パワートレインは3990ccV8ツインターボのF154FB型をベースとしたPHEV。SF90ストラダーレのF154FAに対し、二次空気導入装置を排除して3.5kg軽量化。最高出力797ps/7900rpm、最大トルク804Nm/6250rpmで、レブリミットは8000rpmになっている。

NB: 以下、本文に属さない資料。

(** [for (const r of rs) vat[r][a] ...] *)
Fixpoint updateRows (h : Heap) (vat : loc) (rs : list nat) (a : nat)
    (upd : GX_VtxAttrFmt → GX_VtxAttrFmt) : option Heap :=
  match rs with
  | [] => Some h
  | r :: rest => h1 ← updateFmt h vat r a upd; updateRows h1 vat rest a upd
  end.

Definition setNumListBits (f : ModelFields) (n : Z) : ModelFields :=
  {| isBeta := isBeta f; isMapBlock := isMapBlock f; hasNormals := hasNormals f;
     hasBones := hasBones f; oldVat := oldVat f; shaderFields := shaderFields f;
     posCount := posCount f; nrmOffset := nrmOffset f; nrmCount := nrmCount f;
     dlOffsets := dlOffsets f; dlSizes := dlSizes f; dlInfoOffset := dlInfoOffset f;
     dlInfoCount := dlInfoCount f; dlInfoSize := dlInfoSize f; numListBits := n;
     bitsOffsets := bitsOffsets f; texMtxCountField := texMtxCountField f |}.

(** The references held by the module: the four presets and the table. *)
Record Roots := {
  VAT : loc; VAT_NBT : loc; OLD_VAT : loc; OLD_VAT_NBT : loc;
  FIELDS_ref : ModelVersion → option loc
}.

(** Module initialisation: the four [generateVat] calls and the [FIELDS]
    literal. *)
Definition allVersions : list ModelVersion :=
  [AncientMap; Beta; BetaMap; Demo; cloudtreasure; DemoMap; Final; FinalMap;
   fear; dfpt; dup; Early1; Early2; Early3; Early4].

Fixpoint allocFields (h : Heap) (vs : list ModelVersion)
  : list (ModelVersion * loc) * Heap :=
  match vs with
  | [] => ([], h)
  | v :: rest =>
      match FIELDS v with
      | Some f =>
          let '(l, h1) := alloc h (OFields f) in
          let '(tbl, h2) := allocFields h1 rest in
          ((v, l) :: tbl, h2)
      | None => allocFields h rest
      end
  end.

Definition initModule : Roots * Heap :=
  let '(v1, h1) := allocVat ∅ (generateVat false false) in
  let '(v2, h2) := allocVat h1 (generateVat false true) in
  let '(v3, h3) := allocVat h2 (generateVat true false) in
  let '(v4, h4) := allocVat h3 (generateVat true true) in
  let '(tbl, h5) := allocFields h4 allVersions in
  ({| VAT := v1; VAT_NBT := v2; OLD_VAT := v3; OLD_VAT_NBT := v4;
      FIELDS_ref := λ v, (λ e, e.2.2) <$> list_find (λ e, e.1 = v) tbl |}, h5).

Section LoadModel.
(** [NormalFlags.NBT] of [materials.ts]. *)
Variable NBT : Z.
Variable G : Roots.

(** The first statements of [loadModel] that touch the shared tables: the
    [numListBits] patch, the choice and the clone of the base table, and the
    two per-model overrides.  The result is the store, the reference bound to
    [fields] and the reference bound to [vat]. *)
Definition loadModelTables (h : Heap) (version : ModelVersion)
    (totalMapByteLength : Z) (header0x24 : Z) : option (Heap * loc * loc) :=
  fields0 ← FIELDS_ref G version;
  f0 ← readFields h fields0;
  let '(fieldsRef, h1) :=
    if bool_decide (version = Early1) && bool_decide (totalMapByteLength = 144448) then
      let '(l, h') := alloc h (OFields f0) in
      (l, <[l := OFields (setNumListBits f0 6)]> h')
    else (fields0, h) in
  f ← readFields h1 fieldsRef;
  let normalFlags := if hasNormals f then header0x24 else 0 in
  let nbt := flagSet normalFlags NBT in
  let baseVat :=
    if nbt then (if oldVat f then OLD_VAT_NBT G else VAT_NBT G)
    else (if oldVat f then OLD_VAT G else VAT G) in
  '(vat, h2) ← cloneVat h1 baseVat;
  h3 ← (if oldVat f && negb (isMapBlock f) && nbt
        then updateRows h2 vat [5; 6; 7]%nat GX.POS
               (λ x, fmt (compType x) 3 (compCnt x))
        else Some h2);
  h4 ← (if isMapBlock f && (bool_decide (version = Early3) || bool_decide (version = Early4))
        then updateRows h3 vat (seq 0 8) GX.CLR0 (λ x, fmt RGBA4 0 CLR_RGBA)
        else Some h3);
  Some (h4, fieldsRef, vat).

End LoadModel.
End Globals.

(** ** Predicates of the statements and concrete inputs *)
Module Samples.
Import DV.

(** The bit of [ShaderFlags.Lava] belongs to no other member of the
    enumeration that the heuristic branches combine, nor to the two raw
    lighting bits copied by the [isold] branch. *)
Definition lavaDisjoint (SF : ShaderFlagsEnum) : Prop :=
  Forall (λ m, Z.land m (Lava SF) = 0)
    [DevGeometry SF; Fog SF; CullBackface SF; ReflectSkyscape SF; Caustic SF;
     Reflective SF; AlphaCompare SF; ShortFur SF; MediumFur SF; Water SF;
     0x0800; 0x1000].

(** Bit assignments used to evaluate the decoder on concrete records. *)
Definition sampleFlags : ShaderFlagsEnum :=
  {| DevGeometry := 0x2; Fog := 0x4; CullBackface := 0x8; ReflectSkyscape := 0x20;
     Caustic := 0x40; Lava := 0x80; Reflective := 0x100; AlphaCompare := 0x400;
     ShortFur := 0x4000; MediumFur := 0x8000; LongFur := 0x10000;
     Water := 0x80000000 |}.

Definition sampleAttrFlags : ShaderAttrFlagsEnum :=
  {| ATTR_NRM := 0x1; ATTR_CLR := 0x2; ATTR_TEX0 := 0x4; ATTR_TEX1 := 0x8 |}.

(** A 0x44-byte record of the final family: no layers, and the flag word
    [0x80000080] at offset 0x3c. *)
Definition bothFlagsRecord : DV.DataView :=
  replicate 0x3c 0 ++ [0x80; 0; 0; 0x80] ++ replicate 4 0.

(** A 0x38-byte Swapcircle record: one layer at 0x20 whose texture index 0
    resolves to the lava texture 584. *)
Definition lavaRecord : DV.DataView :=
  replicate 0x36 0 ++ [1; 0].

(** [flags & Lava] is zero. *)
Definition lavaFree (SF : ShaderFlagsEnum) (w : Z) : Prop := Z.land w (Lava SF) = 0.

(** Water and Lava are not both set in a flag word. *)
Definition exclusive (SF : ShaderFlagsEnum) (w : Z) : Prop :=
  ¬ (flagSet w (Water SF) = true ∧ flagSet w (Lava SF) = true).



(** What the decoder can observe of a descriptor element: its type, [NONE]
    when the element is absent. *)
Definition seen (v : VCD.t) (a : nat) : GX.AttrType := default GX.NONE (VCD.typeAt v a).

(** A descriptor with an 8-bit position index and nothing else. *)
Definition posOnlyVcd : VCD.t :=
  <[GX.POS := Some GX.INDEX8]> (replicate (S GX.MAX) (Some GX.NONE)).

(** A Demo map block ([oldVat], no normals, no bones) with a colour table, and
    an object model without one. *)
Definition demoMapEnv (hasColorTable : bool) (stream : DV.DataView) : Interp.Env :=
  {| Interp.data := stream; Interp.version := Loader.DemoMap;
     Interp.fields := Loader.tableEntry true Material.SFADEMO_MAP_SHADER_FIELDS
                        false false true 0x90 (Some 0) (Some 0) 0x68 0x9f 0x34 8 [0x74] None;
     Interp.dlInfos := []; Interp.jointCount := 0; Interp.texMtxCount := 0;
     Interp.hasColorTable := hasColorTable; Interp.isEarly34Map := false;
     Interp.usingDummyClr := false; Interp.hasSkinning := false;
     Interp.bitsOffsetsRead := [0] |}.


(** The state an outcome carries. *)
Definition outState (o : Interp.Outcome) : Interp.State :=
  match o with Interp.Continue s | Interp.Done s | Interp.Raise s => s end.

(** The five opcodes of the command stream. *)
Definition knownOpcode (op : Z) : bool := bool_decide (op ∈ [1; 2; 3; 4; 5]).


(** The state a model starts its runs from: no shapes and a zeroed matrix
    map of ten entries. *)
Definition freshShared (sh : list Material.Shader) : Interp.Shared :=
  {| Interp.m_shaders := sh; Interp.m_shapes := []; Interp.m_waters := [];
     Interp.m_furs := []; Interp.m_pnMatrixMap := replicate 10 0;
     Interp.m_materials := ∅ |}.

(** A stream at offset 1: an opcode 0, then SetMatrices with one bone of
    index 7, then End. *)
Definition skipStream : DV.DataView := [0; 0x40; 0x71; 0x50].






Definition buildsNone : VCD.t → DV.DataView → bool := λ _ _, false.

(** Every object of the store [h] is still there, unchanged, in [h']. *)
Definition preserved (h h' : gmap Globals.loc Globals.Obj) : Prop :=
  ∀ l, l ∈ dom h → h' !! l = h !! l.

(** Every format object reachable from the table [vat] in [h] was allocated
    after the store [h0] was taken. *)
Definition freshTable (h0 h : gmap Globals.loc Globals.Obj) (vat : Globals.loc) : Prop :=
  ∃ rows, Globals.readArr h vat = Some rows
          ∧ ∀ rl, rl ∈ rows →
              ∃ cells, Globals.readArr h rl = Some cells ∧ ∀ c, c ∈ cells → c ∉ dom h0.

(** A small store: one format object, a row holding it, a table holding the
    row, and the Early1 entry of [FIELDS]; the four presets are that table. *)
Definition smallHeap : gmap Globals.loc Globals.Obj :=
  <[4%positive := Globals.OFields
      (Loader.tableEntry true Material.SFADEMO_MAP_SHADER_FIELDS false false true
         0x8e (Some 0) (Some 0) 0x68 0x9f 0x34 8 [0x74; 0x7c; 0x84] None)]>
  (<[3%positive := Globals.OArr [2%positive]]>
  (<[2%positive := Globals.OArr [1%positive]]>
  (<[1%positive := Globals.OFmt (Globals.fmt Globals.S16 0 Globals.POS_XYZ)]> ∅))).

Definition smallRoots : Globals.Roots :=
  {| Globals.VAT := 3%positive; Globals.VAT_NBT := 3%positive;
     Globals.OLD_VAT := 3%positive; Globals.OLD_VAT_NBT := 3%positive;
     Globals.FIELDS_ref := λ _, Some 4%positive |}.

(** The reader [r'] is [r] moved forward over bits of the same view; once it
    has moved, all the bits it has passed lie inside the view. *)
Definition fwd (r r' : Bits.LowBitReader) : Prop :=
  Bits.dv r' = Bits.dv r ∧ Bits.baseOffs r' = Bits.baseOffs r
  ∧ Bits.bitIndex r ≤ Bits.bitIndex r'
  ∧ (Bits.bitIndex r < Bits.bitIndex r' →
     0 ≤ 8 * Bits.baseOffs r + Bits.bitIndex r ∧ 0 ≤ Bits.remaining r').

End Samples.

このエンジンには前2基、後1基の電気モーターと8段DCT(デュアルクラッチ式自動MT)が組み合わされる。2つのモーターで前輪を、エンジンと1モーターで後輪を駆動する4輪駆動を採用。3モーター合計のシステム出力は233psで、エンジンを組み合わせたシステム総合出力はSF90ストラダーレより30psアップとなる1030psを発生する。また、7.9kWhのリチウムイオン・バッテリーを搭載し、最長25km、最高135km/hのEV走行が可能だ。



0-100km/h加速は2.3秒

走行性能は、0-100km/h加速2.3秒、最高速度320km/hは両モデルともに共通だが、0-200km/h加速はストラダーレの6.5秒に対し、スパイダーは6.7秒。さらに、一番過激な走行モードになる「クオリファイ」を選ぶと、短く急激なパワー増加を行うエクストラ・ブーストが作動。初採用となるこの制御ロジックにより、フィオラノ・サーキットでのラップタイムは0.25秒短縮できるという。

生産台数はストラダーレが799台、スパイダーが599台。イタリアでの価格はストラダーレが77万ユーロ(約1億2000万円)、スパイダーが85万ユーロ(約1億3300万円)。ほかのフェラーリのスペシャル・モデルの例に漏れず、嫁ぎ先はすべて決まっているようだ。